About this task
Set every record down again, identical to the original.

Data excerpts
(** * go-metrics-svc: the in-memory metric store of cmd/server/main.go

    A shallow embedding of [MemStorageImpl] with its two methods [Add] and
    [Get].  Slices are modelled as Go has them: a header (pointer, length,
    capacity) over a backing array that lives in a heap, so that in-place
    writes, [append] and the [make]/[copy] of [Get] keep their aliasing
    behaviour.  A panic (a failed type assertion, an index out of range) is
    an explicit outcome.  Counter values are [int64] with wrap-around.

    The file has three layers.  [Add] and [Get] on the heap follow the
    source line by line.  [upsert] is their effect on the sequence of stored
    entries, and [Add_spec] ties the two together.  The callers of the HTTP
    handlers are program counters into the same method bodies, scheduled in
    any order under the [sync.RWMutex] every call takes. *)

From Stdlib Require Import ZArith Floats.PrimFloat.
From stdpp Require Import gmap strings list.

Local Open Scope Z_scope.

(** ** Metric kinds: [type MetricType int] with its two [iota] constants *)

Definition MetricType := Z.
Definition GaugeType : MetricType := 0.
Definition CounterType : MetricType := 1.

(** ** Dynamic values: what the [interface{}] field of a metric may hold.
    The handler stores an [int64] or a [float64]; [Nil] is the zero value of
    the interface and [Str] stands for a value of any other dynamic type. *)

Inductive iface : Type :=
  | Nil
  | Int64 (z : Z)
  | Float64 (f : float)
  | Str (s : string).

(** The type assertion [v.(int64)]: [None] is the run-time panic. *)
Definition assert_int64 (v : iface) : option Z :=
  match v with
  | Int64 z => Some z
  | _ => None
  end.

(** ** 64-bit signed arithmetic: Go's [+] on [int64] wraps around *)

Definition min_int64 : Z := - 2 ^ 63.
Definition max_int64 : Z := 2 ^ 63 - 1.
Definition in_int64 (z : Z) : Prop := min_int64 <= z <= max_int64.
Definition wrap64 (z : Z) : Z := (z + 2 ^ 63) mod 2 ^ 64 - 2 ^ 63.
Definition add64 (a b : Z) : Z := wrap64 (a + b).

(** ** [type Metric struct { Name string; Type MetricType; Value interface{} }] *)

Record Metric : Type := mkMetric {
  Name : string;
  Type_ : MetricType;
  Value : iface
}.

Definition zeroMetric : Metric := mkMetric "" 0 Nil.

(** [s.metrics[i].Name == m.Name && s.metrics[i].Type == m.Type] *)
Definition same_key (e m : Metric) : bool :=
  String.eqb (Name e) (Name m) && Z.eqb (Type_ e) (Type_ m).

Definition key (m : Metric) : string * MetricType := (Name m, Type_ m).

(** ** Slices and the heap of backing arrays *)

Definition loc := positive.

Record slice : Type := Slice {
  ptr : option loc;
  len : nat;
  cap : nat
}.

(** The zero value of a slice, as in [&MemStorageImpl{}]. *)
Definition nil_slice : slice := Slice None 0 0.

(** [type MemStorageImpl struct { sync.RWMutex; metrics []Metric }]; the
    lock is modelled further down, with the callers that take it. *)
Record MemStorageImpl : Type := mkStore {
  metrics : slice
}.

(** The state of the program: the backing arrays and the one store [s]. *)
Record world : Type := World {
  heap : gmap loc (list Metric);
  store : MemStorageImpl
}.

(** The backing array of a slice; a nil slice has none. *)
Definition backing (h : gmap loc (list Metric)) (sl : slice) : list Metric :=
  match ptr sl with
  | Some l => default [] (h !! l)
  | None => []
  end.

(** The elements [sl[0] .. sl[len-1]] as a sequence. *)
Definition elems (h : gmap loc (list Metric)) (sl : slice) : list Metric :=
  take (len sl) (backing h sl).

(** [sl[i]], bounds-checked against the length: [None] is the panic. *)
Definition index (h : gmap loc (list Metric)) (sl : slice) (i : nat) : option Metric :=
  if decide (i < len sl)%nat then backing h sl !! i else None.

(** [sl[i].Value = v]: a write into the backing array. *)
Definition set_Value (h : gmap loc (list Metric)) (sl : slice) (i : nat) (v : iface)
  : gmap loc (list Metric) :=
  match ptr sl with
  | Some l => alter (fun a => alter (fun e => mkMetric (Name e) (Type_ e) v) i a) l h
  | None => h
  end.

Section Runtime.

(** The spare capacity the Go runtime adds when [append] has to grow a slice
    of the given length; the language fixes only that the new array has room
    for the appended element. *)
Variable spare : nat -> nat.

(** [append(sl, m)]: in place when the capacity allows, otherwise into a
    newly allocated array that receives a copy of the elements. *)
Definition append (h : gmap loc (list Metric)) (sl : slice) (m : Metric)
  : gmap loc (list Metric) * slice :=
  match ptr sl with
  | Some l =>
      if decide (len sl < cap sl)%nat then
        (alter (fun a => <[len sl := m]> a) l h, Slice (Some l) (S (len sl)) (cap sl))
      else
        let l' := fresh (dom h) in
        (<[l' := elems h sl ++ m :: replicate (spare (len sl)) zeroMetric]> h,
         Slice (Some l') (S (len sl)) (S (len sl) + spare (len sl)))
  | None =>
      let l' := fresh (dom h) in
      (<[l' := m :: replicate (spare 0) zeroMetric]> h,
       Slice (Some l') 1 (S (spare 0)))
  end.

(** [make([]Metric, n)] *)
Definition make (h : gmap loc (list Metric)) (n : nat) : gmap loc (list Metric) * slice :=
  let l := fresh (dom h) in
  (<[l := replicate n zeroMetric]> h, Slice (Some l) n n).

(** [copy(dst, src)]: the first [min(len(dst), len(src))] elements. *)
Definition copy (h : gmap loc (list Metric)) (dst src : slice) : gmap loc (list Metric) :=
  let n := Nat.min (len dst) (len src) in
  match ptr dst with
  | Some l => alter (fun a => take n (elems h src) ++ drop n a) l h
  | None => h
  end.

(** ** The store *)

(** [NewMemStorage]: [&MemStorageImpl{}], no backing array yet. *)
Definition NewMemStorage : world := World ∅ (mkStore nil_slice).

(** How a call of [Add] ends; either way the deferred [Unlock] has run and
    the world is the one the call leaves behind. *)
Inductive outcome : Type :=
  | Return (w : world)
  | Panicked (w : world).

Definition after (o : outcome) : world :=
  match o with
  | Return w => w
  | Panicked w => w
  end.

Definition panicked (o : outcome) : bool :=
  match o with
  | Return _ => false
  | Panicked _ => true
  end.

Definition put_heap (w : world) (h : gmap loc (list Metric)) : world :=
  World h (store w).

(** The body of [for i := range s.metrics] at index [i], with [n]
    iterations left; [None] means the loop ran to its end. *)
Fixpoint Add_loop (w : world) (m : Metric) (i n : nat) : option outcome :=
  match n with
  | O => None
  | S n' =>
      let sl := metrics (store w) in
      match index (heap w) sl i with
      | None => Some (Panicked w)
      | Some e =>
          if same_key e m then
            if Z.eqb (Type_ m) GaugeType then
              Some (Return (put_heap w (set_Value (heap w) sl i (Value m))))
            else if Z.eqb (Type_ m) CounterType then
              match assert_int64 (Value e), assert_int64 (Value m) with
              | Some a, Some b =>
                  Some (Return (put_heap w (set_Value (heap w) sl i (Int64 (add64 a b)))))
              | _, _ => Some (Panicked w)
              end
            else Some (Return w)
          else Add_loop w m (S i) n'
      end
  end.

(** [func (s *MemStorageImpl) Add(m Metric)] *)
Definition Add (w : world) (m : Metric) : outcome :=
  match Add_loop w m 0 (len (metrics (store w))) with
  | Some o => o
  | None =>
      let (h, sl) := append (heap w) (metrics (store w)) m in
      Return (World h (mkStore sl))
  end.

(** [func (s *MemStorageImpl) Get() []Metric] *)
Definition Get (w : world) : slice * world :=
  let src := metrics (store w) in
  let (h1, dst) := make (heap w) (len src) in
  (dst, put_heap w (copy h1 dst src)).

(** What a caller reads through a slice it holds. *)
Definition contents (w : world) : list Metric := elems (heap w) (metrics (store w)).
Definition view (w : world) (sl : slice) : list Metric := elems (heap w) sl.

Answer to the exercise
(** * go-metrics-svc: the in-memory metric store of cmd/server/main.go

    A shallow embedding of [MemStorageImpl] with its two methods [Add] and
    [Get].  Slices are modelled as Go has them: a header (pointer, length,
    capacity) over a backing array that lives in a heap, so that in-place
    writes, [append] and the [make]/[copy] of [Get] keep their aliasing
    behaviour.  A panic (a failed type assertion, an index out of range) is
    an explicit outcome.  Counter values are [int64] with wrap-around.

    The file has three layers.  [Add] and [Get] on the heap follow the
    source line by line.  [upsert] is their effect on the sequence of stored
    entries, and [Add_spec] ties the two together.  The callers of the HTTP
    handlers are program counters into the same method bodies, scheduled in
    any order under the [sync.RWMutex] every call takes. *)

From Stdlib Require Import ZArith Floats.PrimFloat.
From stdpp Require Import gmap strings list.

Local Open Scope Z_scope.

(** ** Metric kinds: [type MetricType int] with its two [iota] constants *)

Definition MetricType := Z.
Definition GaugeType : MetricType := 0.
Definition CounterType : MetricType := 1.

(** ** Dynamic values: what the [interface{}] field of a metric may hold.
    The handler stores an [int64] or a [float64]; [Nil] is the zero value of
    the interface and [Str] stands for a value of any other dynamic type. *)

Inductive iface : Type :=
  | Nil
  | Int64 (z : Z)
  | Float64 (f : float)
  | Str (s : string).

(** The type assertion [v.(int64)]: [None] is the run-time panic. *)
Definition assert_int64 (v : iface) : option Z :=
  match v with
  | Int64 z => Some z
  | _ => None
  end.

(** ** 64-bit signed arithmetic: Go's [+] on [int64] wraps around *)

Definition min_int64 : Z := - 2 ^ 63.
Definition max_int64 : Z := 2 ^ 63 - 1.
Definition in_int64 (z : Z) : Prop := min_int64 <= z <= max_int64.
Definition wrap64 (z : Z) : Z := (z + 2 ^ 63) mod 2 ^ 64 - 2 ^ 63.
Definition add64 (a b : Z) : Z := wrap64 (a + b).

(** ** [type Metric struct { Name string; Type MetricType; Value interface{} }] *)

Record Metric : Type := mkMetric {
  Name : string;
  Type_ : MetricType;
  Value : iface
}.

Definition zeroMetric : Metric := mkMetric "" 0 Nil.

(** [s.metrics[i].Name == m.Name && s.metrics[i].Type == m.Type] *)
Definition same_key (e m : Metric) : bool :=
  String.eqb (Name e) (Name m) && Z.eqb (Type_ e) (Type_ m).

Definition key (m : Metric) : string * MetricType := (Name m, Type_ m).

(** ** Slices and the heap of backing arrays *)

Definition loc := positive.

Record slice : Type := Slice {
  ptr : option loc;
  len : nat;
  cap : nat
}.

(** The zero value of a slice, as in [&MemStorageImpl{}]. *)
Definition nil_slice : slice := Slice None 0 0.

(** [type MemStorageImpl struct { sync.RWMutex; metrics []Metric }]; the
    lock is modelled further down, with the callers that take it. *)
Record MemStorageImpl : Type := mkStore {
  metrics : slice
}.

(** The state of the program: the backing arrays and the one store [s]. *)
Record world : Type := World {
  heap : gmap loc (list Metric);
  store : MemStorageImpl
}.

(** The backing array of a slice; a nil slice has none. *)
Definition backing (h : gmap loc (list Metric)) (sl : slice) : list Metric :=
  match ptr sl with
  | Some l => default [] (h !! l)
  | None => []
  end.

(** The elements [sl[0] .. sl[len-1]] as a sequence. *)
Definition elems (h : gmap loc (list Metric)) (sl : slice) : list Metric :=
  take (len sl) (backing h sl).

(** [sl[i]], bounds-checked against the length: [None] is the panic. *)
Definition index (h : gmap loc (list Metric)) (sl : slice) (i : nat) : option Metric :=
  if decide (i < len sl)%nat then backing h sl !! i else None.

(** [sl[i].Value = v]: a write into the backing array. *)
Definition set_Value (h : gmap loc (list Metric)) (sl : slice) (i : nat) (v : iface)
  : gmap loc (list Metric) :=
  match ptr sl with
  | Some l => alter (fun a => alter (fun e => mkMetric (Name e) (Type_ e) v) i a) l h
  | None => h
  end.

Section Runtime.

(** The spare capacity the Go runtime adds when [append] has to grow a slice
    of the given length; the language fixes only that the new array has room
    for the appended element. *)
Variable spare : nat -> nat.

(** [append(sl, m)]: in place when the capacity allows, otherwise into a
    newly allocated array that receives a copy of the elements. *)
Definition append (h : gmap loc (list Metric)) (sl : slice) (m : Metric)
  : gmap loc (list Metric) * slice :=
  match ptr sl with
  | Some l =>
      if decide (len sl < cap sl)%nat then
        (alter (fun a => <[len sl := m]> a) l h, Slice (Some l) (S (len sl)) (cap sl))
      else
        let l' := fresh (dom h) in
        (<[l' := elems h sl ++ m :: replicate (spare (len sl)) zeroMetric]> h,
         Slice (Some l') (S (len sl)) (S (len sl) + spare (len sl)))
  | None =>
      let l' := fresh (dom h) in
      (<[l' := m :: replicate (spare 0) zeroMetric]> h,
       Slice (Some l') 1 (S (spare 0)))
  end.

(** [make([]Metric, n)] *)
Definition make (h : gmap loc (list Metric)) (n : nat) : gmap loc (list Metric) * slice :=
  let l := fresh (dom h) in
  (<[l := replicate n zeroMetric]> h, Slice (Some l) n n).

(** [copy(dst, src)]: the first [min(len(dst), len(src))] elements. *)
Definition copy (h : gmap loc (list Metric)) (dst src : slice) : gmap loc (list Metric) :=
  let n := Nat.min (len dst) (len src) in
  match ptr dst with
  | Some l => alter (fun a => take n (elems h src) ++ drop n a) l h
  | None => h
  end.

(** ** The store *)

(** [NewMemStorage]: [&MemStorageImpl{}], no backing array yet. *)
Definition NewMemStorage : world := World ∅ (mkStore nil_slice).

(** How a call of [Add] ends; either way the deferred [Unlock] has run and
    the world is the one the call leaves behind. *)
Inductive outcome : Type :=
  | Return (w : world)
  | Panicked (w : world).

Definition after (o : outcome) : world :=
  match o with
  | Return w => w
  | Panicked w => w
  end.

Definition panicked (o : outcome) : bool :=
  match o with
  | Return _ => false
  | Panicked _ => true
  end.

Definition put_heap (w : world) (h : gmap loc (list Metric)) : world :=
  World h (store w).

(** The body of [for i := range s.metrics] at index [i], with [n]
    iterations left; [None] means the loop ran to its end. *)
Fixpoint Add_loop (w : world) (m : Metric) (i n : nat) : option outcome :=
  match n with
  | O => None
  | S n' =>
      let sl := metrics (store w) in
      match index (heap w) sl i with
      | None => Some (Panicked w)
      | Some e =>
          if same_key e m then
            if Z.eqb (Type_ m) GaugeType then
              Some (Return (put_heap w (set_Value (heap w) sl i (Value m))))
            else if Z.eqb (Type_ m) CounterType then
              match assert_int64 (Value e), assert_int64 (Value m) with
              | Some a, Some b =>
                  Some (Return (put_heap w (set_Value (heap w) sl i (Int64 (add64 a b)))))
              | _, _ => Some (Panicked w)
              end
            else Some (Return w)
          else Add_loop w m (S i) n'
      end
  end.

(** [func (s *MemStorageImpl) Add(m Metric)] *)
Definition Add (w : world) (m : Metric) : outcome :=
  match Add_loop w m 0 (len (metrics (store w))) with
  | Some o => o
  | None =>
      let (h, sl) := append (heap w) (metrics (store w)) m in
      Return (World h (mkStore sl))
  end.

(** [func (s *MemStorageImpl) Get() []Metric] *)
Definition Get (w : world) : slice * world :=
  let src := metrics (store w) in
  let (h1, dst) := make (heap w) (len src) in
  (dst, put_heap w (copy h1 dst src)).

(** What a caller reads through a slice it holds. *)
Definition contents (w : world) : list Metric := elems (heap w) (metrics (store w)).
Definition view (w : world) (sl : slice) : list Metric := elems (heap w) sl.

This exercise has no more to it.